What you have to do: The expected answer is the set of lines in the data below between the line holding "(** C18. ps4KernelDlSym" and the line holding "wrapper looks it", inclusive, written out exactly.
Start of Data supplied
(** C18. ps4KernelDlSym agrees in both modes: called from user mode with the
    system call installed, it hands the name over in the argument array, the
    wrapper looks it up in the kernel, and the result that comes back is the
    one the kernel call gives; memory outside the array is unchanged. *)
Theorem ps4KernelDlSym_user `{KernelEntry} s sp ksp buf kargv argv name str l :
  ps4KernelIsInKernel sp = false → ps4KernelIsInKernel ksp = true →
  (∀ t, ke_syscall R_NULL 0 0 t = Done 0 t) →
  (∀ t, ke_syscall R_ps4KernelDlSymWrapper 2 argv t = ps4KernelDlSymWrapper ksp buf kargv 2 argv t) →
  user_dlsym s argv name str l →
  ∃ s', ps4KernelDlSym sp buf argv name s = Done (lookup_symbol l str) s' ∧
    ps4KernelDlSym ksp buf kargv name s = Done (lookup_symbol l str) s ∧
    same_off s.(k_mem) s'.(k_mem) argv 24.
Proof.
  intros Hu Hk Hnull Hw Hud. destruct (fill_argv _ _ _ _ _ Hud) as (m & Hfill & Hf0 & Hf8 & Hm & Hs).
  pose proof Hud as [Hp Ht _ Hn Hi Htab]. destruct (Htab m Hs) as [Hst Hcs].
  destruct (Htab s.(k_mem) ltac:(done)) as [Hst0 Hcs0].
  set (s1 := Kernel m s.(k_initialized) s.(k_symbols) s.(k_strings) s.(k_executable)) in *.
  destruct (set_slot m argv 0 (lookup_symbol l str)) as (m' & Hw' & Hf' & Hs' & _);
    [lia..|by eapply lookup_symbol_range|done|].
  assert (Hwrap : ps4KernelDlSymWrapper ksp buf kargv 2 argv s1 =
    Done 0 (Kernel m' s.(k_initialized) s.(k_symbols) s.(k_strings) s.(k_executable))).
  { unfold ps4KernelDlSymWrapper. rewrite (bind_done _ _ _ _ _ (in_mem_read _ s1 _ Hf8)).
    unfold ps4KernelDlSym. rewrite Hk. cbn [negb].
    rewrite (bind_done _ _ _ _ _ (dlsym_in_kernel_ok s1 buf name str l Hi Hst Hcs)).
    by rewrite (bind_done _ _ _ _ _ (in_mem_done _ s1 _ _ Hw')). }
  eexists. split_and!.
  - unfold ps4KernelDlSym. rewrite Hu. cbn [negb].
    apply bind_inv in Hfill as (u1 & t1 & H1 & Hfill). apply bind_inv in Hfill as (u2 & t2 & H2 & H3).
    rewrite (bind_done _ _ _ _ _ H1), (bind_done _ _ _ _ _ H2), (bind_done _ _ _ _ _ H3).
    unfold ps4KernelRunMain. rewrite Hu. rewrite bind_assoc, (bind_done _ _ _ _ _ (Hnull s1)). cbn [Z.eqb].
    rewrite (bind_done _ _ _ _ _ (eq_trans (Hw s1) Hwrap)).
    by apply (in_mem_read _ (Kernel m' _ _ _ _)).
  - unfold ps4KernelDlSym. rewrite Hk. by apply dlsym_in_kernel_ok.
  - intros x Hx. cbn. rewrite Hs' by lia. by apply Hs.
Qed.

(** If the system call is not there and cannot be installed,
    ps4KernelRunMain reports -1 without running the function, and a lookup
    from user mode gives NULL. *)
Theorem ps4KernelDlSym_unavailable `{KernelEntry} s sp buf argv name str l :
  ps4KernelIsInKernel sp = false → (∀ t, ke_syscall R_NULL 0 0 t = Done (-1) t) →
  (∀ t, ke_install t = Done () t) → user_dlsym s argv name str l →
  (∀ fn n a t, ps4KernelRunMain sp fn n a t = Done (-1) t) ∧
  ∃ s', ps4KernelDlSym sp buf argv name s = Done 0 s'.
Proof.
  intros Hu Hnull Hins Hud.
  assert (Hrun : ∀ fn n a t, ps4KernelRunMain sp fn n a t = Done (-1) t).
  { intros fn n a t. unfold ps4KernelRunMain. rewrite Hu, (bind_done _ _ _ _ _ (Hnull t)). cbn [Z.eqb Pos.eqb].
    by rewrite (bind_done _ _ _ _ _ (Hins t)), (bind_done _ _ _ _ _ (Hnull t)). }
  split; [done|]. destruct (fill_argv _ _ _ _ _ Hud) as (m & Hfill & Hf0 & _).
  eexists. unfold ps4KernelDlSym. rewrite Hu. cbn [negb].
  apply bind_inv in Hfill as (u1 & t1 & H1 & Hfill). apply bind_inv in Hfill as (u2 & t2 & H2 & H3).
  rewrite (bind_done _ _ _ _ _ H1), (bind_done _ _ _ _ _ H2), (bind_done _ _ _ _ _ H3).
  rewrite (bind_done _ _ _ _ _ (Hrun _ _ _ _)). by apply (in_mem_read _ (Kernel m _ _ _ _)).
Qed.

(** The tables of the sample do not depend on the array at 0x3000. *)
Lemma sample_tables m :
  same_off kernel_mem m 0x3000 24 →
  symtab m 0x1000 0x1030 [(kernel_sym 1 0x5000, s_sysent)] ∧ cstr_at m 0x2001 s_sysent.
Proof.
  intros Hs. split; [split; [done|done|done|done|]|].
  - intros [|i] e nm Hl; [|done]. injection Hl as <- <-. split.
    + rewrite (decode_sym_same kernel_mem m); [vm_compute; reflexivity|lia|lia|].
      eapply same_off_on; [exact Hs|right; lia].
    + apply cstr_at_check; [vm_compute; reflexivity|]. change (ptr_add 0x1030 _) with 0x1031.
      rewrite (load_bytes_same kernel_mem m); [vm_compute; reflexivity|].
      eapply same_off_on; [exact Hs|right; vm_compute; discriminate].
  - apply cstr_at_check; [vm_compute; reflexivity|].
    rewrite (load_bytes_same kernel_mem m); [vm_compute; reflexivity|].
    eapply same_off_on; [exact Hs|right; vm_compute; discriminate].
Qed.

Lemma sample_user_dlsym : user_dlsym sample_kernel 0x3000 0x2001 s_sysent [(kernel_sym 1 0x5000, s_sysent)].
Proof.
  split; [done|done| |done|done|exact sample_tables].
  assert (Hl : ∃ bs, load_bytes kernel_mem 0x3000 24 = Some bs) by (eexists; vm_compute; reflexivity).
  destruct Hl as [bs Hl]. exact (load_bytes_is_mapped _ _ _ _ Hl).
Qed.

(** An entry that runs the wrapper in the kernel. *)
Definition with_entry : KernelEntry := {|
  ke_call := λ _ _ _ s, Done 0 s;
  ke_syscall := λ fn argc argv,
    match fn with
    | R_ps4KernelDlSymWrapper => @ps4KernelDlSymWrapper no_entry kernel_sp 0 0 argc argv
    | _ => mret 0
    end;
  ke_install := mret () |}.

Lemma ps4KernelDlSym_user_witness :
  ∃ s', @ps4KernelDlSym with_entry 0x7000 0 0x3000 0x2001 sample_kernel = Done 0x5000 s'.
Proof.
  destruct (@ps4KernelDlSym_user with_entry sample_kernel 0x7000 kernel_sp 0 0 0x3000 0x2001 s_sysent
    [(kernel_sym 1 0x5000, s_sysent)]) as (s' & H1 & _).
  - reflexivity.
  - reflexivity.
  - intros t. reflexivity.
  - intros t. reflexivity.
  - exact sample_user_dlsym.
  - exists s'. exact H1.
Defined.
End of Data supplied
Start of Data supplied
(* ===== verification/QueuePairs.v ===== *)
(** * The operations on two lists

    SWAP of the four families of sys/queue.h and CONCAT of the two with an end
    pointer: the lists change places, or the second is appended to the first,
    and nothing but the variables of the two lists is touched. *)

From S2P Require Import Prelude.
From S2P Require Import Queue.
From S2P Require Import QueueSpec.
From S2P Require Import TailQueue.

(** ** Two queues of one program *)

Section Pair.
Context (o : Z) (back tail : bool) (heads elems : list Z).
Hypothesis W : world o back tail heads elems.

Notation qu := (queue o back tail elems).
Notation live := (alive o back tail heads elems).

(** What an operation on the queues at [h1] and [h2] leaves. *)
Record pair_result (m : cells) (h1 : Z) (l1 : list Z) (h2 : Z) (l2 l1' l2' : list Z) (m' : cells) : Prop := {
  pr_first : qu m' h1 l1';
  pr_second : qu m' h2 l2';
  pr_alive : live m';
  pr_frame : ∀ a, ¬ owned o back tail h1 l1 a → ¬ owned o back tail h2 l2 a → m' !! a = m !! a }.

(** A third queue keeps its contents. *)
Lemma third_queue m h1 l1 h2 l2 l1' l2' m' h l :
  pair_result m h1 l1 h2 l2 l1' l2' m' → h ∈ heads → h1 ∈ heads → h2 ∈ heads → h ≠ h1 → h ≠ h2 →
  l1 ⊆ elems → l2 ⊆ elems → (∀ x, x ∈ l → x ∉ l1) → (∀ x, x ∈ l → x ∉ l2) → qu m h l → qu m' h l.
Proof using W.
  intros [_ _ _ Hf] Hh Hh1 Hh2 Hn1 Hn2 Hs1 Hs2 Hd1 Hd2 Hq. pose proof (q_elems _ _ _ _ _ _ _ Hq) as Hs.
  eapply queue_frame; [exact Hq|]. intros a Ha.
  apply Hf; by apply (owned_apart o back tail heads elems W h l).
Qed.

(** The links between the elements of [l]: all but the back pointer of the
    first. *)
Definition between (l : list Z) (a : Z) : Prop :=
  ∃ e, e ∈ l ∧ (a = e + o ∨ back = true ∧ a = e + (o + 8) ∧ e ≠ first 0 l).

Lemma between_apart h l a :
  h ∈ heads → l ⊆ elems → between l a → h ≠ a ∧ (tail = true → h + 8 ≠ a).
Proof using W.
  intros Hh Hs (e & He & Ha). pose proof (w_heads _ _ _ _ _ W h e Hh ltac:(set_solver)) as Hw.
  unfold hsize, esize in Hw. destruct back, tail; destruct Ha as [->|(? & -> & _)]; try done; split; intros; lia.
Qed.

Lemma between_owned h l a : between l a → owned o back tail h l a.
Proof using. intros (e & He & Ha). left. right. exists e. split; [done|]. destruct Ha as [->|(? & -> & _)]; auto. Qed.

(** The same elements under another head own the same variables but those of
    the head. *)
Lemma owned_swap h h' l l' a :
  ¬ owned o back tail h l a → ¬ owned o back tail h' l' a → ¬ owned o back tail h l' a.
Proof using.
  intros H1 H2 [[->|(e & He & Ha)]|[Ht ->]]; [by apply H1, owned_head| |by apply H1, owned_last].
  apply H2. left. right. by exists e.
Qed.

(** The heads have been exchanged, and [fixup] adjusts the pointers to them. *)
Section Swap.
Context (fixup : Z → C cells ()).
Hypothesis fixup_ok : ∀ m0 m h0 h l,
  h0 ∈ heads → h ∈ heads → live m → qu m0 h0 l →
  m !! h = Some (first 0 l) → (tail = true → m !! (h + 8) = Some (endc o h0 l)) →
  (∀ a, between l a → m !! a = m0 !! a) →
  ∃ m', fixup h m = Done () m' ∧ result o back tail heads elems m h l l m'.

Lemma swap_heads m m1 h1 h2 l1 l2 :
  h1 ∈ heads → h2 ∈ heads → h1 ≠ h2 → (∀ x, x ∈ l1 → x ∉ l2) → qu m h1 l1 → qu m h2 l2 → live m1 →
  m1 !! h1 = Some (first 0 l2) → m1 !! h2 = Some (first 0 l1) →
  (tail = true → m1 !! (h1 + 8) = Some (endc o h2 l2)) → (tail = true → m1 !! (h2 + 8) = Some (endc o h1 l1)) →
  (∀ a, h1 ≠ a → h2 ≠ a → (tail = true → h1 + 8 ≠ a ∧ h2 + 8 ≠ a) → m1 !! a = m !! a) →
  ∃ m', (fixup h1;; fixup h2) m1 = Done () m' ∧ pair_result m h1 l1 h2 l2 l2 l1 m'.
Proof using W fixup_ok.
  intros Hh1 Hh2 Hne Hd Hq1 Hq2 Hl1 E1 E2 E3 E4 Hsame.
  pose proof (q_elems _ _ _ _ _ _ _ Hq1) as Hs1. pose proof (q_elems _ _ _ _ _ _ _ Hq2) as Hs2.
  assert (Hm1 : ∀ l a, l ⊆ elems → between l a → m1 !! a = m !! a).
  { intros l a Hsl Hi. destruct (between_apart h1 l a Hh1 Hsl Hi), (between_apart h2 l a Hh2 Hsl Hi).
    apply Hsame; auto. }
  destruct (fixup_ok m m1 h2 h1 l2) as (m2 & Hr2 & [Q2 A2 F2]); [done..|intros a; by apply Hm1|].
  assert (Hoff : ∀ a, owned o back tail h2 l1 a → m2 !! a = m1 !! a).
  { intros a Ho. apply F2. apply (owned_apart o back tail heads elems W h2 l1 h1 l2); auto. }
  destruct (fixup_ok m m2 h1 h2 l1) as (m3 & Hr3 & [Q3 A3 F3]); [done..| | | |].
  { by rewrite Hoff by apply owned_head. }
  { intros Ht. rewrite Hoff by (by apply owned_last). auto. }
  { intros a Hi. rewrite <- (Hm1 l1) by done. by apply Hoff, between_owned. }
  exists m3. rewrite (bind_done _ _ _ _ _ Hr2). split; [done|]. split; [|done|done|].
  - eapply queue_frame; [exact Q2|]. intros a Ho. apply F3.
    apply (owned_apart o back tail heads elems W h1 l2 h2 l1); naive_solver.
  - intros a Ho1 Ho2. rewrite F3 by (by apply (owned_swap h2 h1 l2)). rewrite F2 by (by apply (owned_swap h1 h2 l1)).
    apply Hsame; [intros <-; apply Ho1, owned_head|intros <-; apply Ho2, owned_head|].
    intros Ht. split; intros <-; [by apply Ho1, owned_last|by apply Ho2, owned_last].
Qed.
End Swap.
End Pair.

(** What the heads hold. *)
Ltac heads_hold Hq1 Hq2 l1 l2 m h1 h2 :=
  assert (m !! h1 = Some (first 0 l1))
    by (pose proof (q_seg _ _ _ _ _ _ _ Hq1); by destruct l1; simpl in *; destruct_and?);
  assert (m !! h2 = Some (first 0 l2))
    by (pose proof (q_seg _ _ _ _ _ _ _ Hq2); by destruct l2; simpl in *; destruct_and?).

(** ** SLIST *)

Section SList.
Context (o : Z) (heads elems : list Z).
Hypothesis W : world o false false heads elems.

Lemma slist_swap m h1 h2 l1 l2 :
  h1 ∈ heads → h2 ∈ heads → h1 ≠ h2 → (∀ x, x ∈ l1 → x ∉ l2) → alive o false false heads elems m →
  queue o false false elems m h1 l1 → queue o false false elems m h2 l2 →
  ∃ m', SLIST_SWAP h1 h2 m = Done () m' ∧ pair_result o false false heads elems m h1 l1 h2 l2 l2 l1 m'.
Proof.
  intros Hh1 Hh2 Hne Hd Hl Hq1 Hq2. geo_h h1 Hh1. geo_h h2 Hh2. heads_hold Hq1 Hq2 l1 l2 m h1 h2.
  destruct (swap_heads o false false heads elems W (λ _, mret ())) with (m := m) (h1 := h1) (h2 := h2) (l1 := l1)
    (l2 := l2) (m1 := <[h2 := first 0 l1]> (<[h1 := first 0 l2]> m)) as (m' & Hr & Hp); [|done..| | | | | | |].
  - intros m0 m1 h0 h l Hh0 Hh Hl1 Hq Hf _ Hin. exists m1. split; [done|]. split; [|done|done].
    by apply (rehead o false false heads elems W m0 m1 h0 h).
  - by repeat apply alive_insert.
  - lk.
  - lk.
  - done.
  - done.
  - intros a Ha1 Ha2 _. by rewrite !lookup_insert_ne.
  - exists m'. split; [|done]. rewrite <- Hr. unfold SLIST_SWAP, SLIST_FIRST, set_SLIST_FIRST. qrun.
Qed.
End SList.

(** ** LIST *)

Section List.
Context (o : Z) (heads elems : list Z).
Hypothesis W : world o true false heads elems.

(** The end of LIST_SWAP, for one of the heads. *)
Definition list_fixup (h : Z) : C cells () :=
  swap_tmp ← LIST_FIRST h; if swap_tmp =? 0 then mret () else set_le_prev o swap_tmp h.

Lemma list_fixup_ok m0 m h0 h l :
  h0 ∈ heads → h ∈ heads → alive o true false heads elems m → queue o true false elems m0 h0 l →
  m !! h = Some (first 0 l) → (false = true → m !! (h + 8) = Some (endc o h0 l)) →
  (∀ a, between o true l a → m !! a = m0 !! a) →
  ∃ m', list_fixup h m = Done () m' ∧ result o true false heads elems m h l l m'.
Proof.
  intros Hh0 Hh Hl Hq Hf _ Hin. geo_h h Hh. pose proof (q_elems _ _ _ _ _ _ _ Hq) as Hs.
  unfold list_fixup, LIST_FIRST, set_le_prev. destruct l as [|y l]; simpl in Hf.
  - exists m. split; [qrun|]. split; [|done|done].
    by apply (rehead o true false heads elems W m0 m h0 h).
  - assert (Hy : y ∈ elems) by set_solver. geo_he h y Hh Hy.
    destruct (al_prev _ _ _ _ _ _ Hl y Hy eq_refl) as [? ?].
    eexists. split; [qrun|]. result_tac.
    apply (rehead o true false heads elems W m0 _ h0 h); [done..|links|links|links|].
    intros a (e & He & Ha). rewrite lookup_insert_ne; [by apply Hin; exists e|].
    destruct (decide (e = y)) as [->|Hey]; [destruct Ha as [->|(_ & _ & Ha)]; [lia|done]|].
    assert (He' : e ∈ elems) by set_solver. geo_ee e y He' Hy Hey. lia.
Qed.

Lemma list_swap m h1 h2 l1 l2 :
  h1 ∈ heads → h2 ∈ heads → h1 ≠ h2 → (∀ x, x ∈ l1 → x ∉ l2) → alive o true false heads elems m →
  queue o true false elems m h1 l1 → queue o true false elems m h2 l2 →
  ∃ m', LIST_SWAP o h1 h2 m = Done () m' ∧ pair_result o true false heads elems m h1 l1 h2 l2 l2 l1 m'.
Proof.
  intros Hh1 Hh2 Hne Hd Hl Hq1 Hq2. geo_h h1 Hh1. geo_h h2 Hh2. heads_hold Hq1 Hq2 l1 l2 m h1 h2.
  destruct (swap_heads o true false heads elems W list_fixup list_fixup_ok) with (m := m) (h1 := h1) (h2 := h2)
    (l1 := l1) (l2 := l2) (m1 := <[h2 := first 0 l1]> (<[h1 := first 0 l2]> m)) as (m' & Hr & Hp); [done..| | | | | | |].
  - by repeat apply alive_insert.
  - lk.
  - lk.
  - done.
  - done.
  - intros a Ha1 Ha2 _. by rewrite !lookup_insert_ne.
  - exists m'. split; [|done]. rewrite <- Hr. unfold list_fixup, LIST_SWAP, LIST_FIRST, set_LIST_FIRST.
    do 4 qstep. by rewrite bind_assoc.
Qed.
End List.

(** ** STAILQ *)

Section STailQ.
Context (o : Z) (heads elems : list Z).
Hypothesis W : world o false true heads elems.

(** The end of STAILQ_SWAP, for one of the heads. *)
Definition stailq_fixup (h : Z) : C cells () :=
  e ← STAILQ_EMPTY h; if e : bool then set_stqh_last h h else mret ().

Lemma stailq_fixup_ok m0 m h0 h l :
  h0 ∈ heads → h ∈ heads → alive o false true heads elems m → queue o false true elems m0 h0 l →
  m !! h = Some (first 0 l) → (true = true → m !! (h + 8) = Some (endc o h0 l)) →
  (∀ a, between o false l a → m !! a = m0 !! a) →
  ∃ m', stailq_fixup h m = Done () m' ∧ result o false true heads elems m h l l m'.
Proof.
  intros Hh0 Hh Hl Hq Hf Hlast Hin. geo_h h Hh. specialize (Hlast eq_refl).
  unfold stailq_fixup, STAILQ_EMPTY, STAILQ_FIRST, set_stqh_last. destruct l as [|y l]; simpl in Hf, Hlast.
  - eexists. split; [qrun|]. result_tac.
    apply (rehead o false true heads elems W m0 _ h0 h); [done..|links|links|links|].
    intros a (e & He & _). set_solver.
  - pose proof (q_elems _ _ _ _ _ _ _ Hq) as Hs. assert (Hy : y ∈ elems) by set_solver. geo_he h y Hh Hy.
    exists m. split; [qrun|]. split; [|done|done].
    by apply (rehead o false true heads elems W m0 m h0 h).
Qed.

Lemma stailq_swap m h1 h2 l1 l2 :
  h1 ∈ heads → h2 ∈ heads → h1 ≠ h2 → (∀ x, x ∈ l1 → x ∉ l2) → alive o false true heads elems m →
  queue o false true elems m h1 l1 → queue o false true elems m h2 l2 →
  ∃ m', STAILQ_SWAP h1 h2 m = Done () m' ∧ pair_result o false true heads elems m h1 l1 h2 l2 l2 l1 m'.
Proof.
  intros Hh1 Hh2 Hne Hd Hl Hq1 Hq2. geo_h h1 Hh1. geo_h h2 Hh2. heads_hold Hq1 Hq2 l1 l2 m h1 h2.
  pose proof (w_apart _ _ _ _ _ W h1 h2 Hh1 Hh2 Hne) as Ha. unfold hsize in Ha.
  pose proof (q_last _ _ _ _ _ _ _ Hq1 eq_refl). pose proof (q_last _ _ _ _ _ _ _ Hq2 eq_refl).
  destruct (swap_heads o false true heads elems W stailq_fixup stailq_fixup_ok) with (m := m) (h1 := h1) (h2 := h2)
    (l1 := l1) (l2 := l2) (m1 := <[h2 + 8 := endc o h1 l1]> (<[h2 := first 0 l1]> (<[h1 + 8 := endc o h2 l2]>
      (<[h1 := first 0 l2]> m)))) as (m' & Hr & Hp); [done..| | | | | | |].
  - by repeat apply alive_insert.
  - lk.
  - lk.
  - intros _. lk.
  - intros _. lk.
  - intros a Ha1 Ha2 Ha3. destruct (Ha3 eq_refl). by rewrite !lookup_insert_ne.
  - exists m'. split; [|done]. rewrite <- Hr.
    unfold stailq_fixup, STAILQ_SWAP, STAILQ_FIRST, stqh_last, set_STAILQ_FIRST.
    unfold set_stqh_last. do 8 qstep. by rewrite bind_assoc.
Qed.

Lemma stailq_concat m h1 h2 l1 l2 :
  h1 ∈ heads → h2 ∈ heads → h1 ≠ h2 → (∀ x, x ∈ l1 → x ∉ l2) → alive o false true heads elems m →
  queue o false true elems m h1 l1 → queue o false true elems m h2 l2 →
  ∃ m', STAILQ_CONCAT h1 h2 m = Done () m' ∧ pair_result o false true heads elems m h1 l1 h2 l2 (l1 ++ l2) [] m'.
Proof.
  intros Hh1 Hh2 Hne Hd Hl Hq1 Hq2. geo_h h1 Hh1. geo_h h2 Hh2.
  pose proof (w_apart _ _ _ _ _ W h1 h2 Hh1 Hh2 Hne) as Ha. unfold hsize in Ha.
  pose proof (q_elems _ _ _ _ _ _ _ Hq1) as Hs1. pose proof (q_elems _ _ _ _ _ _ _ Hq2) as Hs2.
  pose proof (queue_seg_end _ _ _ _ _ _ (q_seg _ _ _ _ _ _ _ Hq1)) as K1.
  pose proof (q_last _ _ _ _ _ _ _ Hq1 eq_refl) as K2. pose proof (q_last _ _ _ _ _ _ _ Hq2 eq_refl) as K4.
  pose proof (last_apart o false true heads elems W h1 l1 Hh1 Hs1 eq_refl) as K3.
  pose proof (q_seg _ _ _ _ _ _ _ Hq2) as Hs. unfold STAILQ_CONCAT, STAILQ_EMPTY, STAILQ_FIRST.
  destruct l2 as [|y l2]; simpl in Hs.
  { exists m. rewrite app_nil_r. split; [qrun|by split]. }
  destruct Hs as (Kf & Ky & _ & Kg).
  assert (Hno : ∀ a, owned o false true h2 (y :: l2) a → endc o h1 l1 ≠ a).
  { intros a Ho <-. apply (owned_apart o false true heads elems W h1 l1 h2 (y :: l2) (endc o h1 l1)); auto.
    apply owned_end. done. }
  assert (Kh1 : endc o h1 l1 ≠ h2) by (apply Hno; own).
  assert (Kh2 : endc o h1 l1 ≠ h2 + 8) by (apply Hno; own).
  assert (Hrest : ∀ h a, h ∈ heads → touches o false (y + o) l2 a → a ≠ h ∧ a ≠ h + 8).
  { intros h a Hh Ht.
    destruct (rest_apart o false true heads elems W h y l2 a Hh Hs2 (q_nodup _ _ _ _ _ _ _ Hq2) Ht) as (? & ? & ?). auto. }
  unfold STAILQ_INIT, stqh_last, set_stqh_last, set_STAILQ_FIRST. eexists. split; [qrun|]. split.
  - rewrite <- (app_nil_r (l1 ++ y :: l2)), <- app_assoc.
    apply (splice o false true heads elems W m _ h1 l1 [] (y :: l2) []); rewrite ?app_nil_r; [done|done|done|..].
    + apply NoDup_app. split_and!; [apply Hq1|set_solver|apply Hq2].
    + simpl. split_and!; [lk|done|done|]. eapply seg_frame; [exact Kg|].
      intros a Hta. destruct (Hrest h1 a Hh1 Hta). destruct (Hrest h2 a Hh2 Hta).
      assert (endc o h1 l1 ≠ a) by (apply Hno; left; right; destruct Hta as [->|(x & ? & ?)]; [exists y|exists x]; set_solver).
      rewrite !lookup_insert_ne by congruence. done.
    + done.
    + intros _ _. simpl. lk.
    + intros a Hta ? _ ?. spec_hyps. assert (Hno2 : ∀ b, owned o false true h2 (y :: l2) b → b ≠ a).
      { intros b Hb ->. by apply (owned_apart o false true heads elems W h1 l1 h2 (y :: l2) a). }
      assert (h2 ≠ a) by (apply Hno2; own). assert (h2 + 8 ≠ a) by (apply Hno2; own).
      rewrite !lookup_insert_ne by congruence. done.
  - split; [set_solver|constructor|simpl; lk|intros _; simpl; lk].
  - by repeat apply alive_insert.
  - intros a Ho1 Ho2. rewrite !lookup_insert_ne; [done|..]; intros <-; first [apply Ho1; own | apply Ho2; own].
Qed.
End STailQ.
End of Data supplied
Exercise result:
(** C18. ps4KernelDlSym agrees in both modes: called from user mode with the
    system call installed, it hands the name over in the argument array, the
    wrapper looks it up in the kernel, and the result that comes back is the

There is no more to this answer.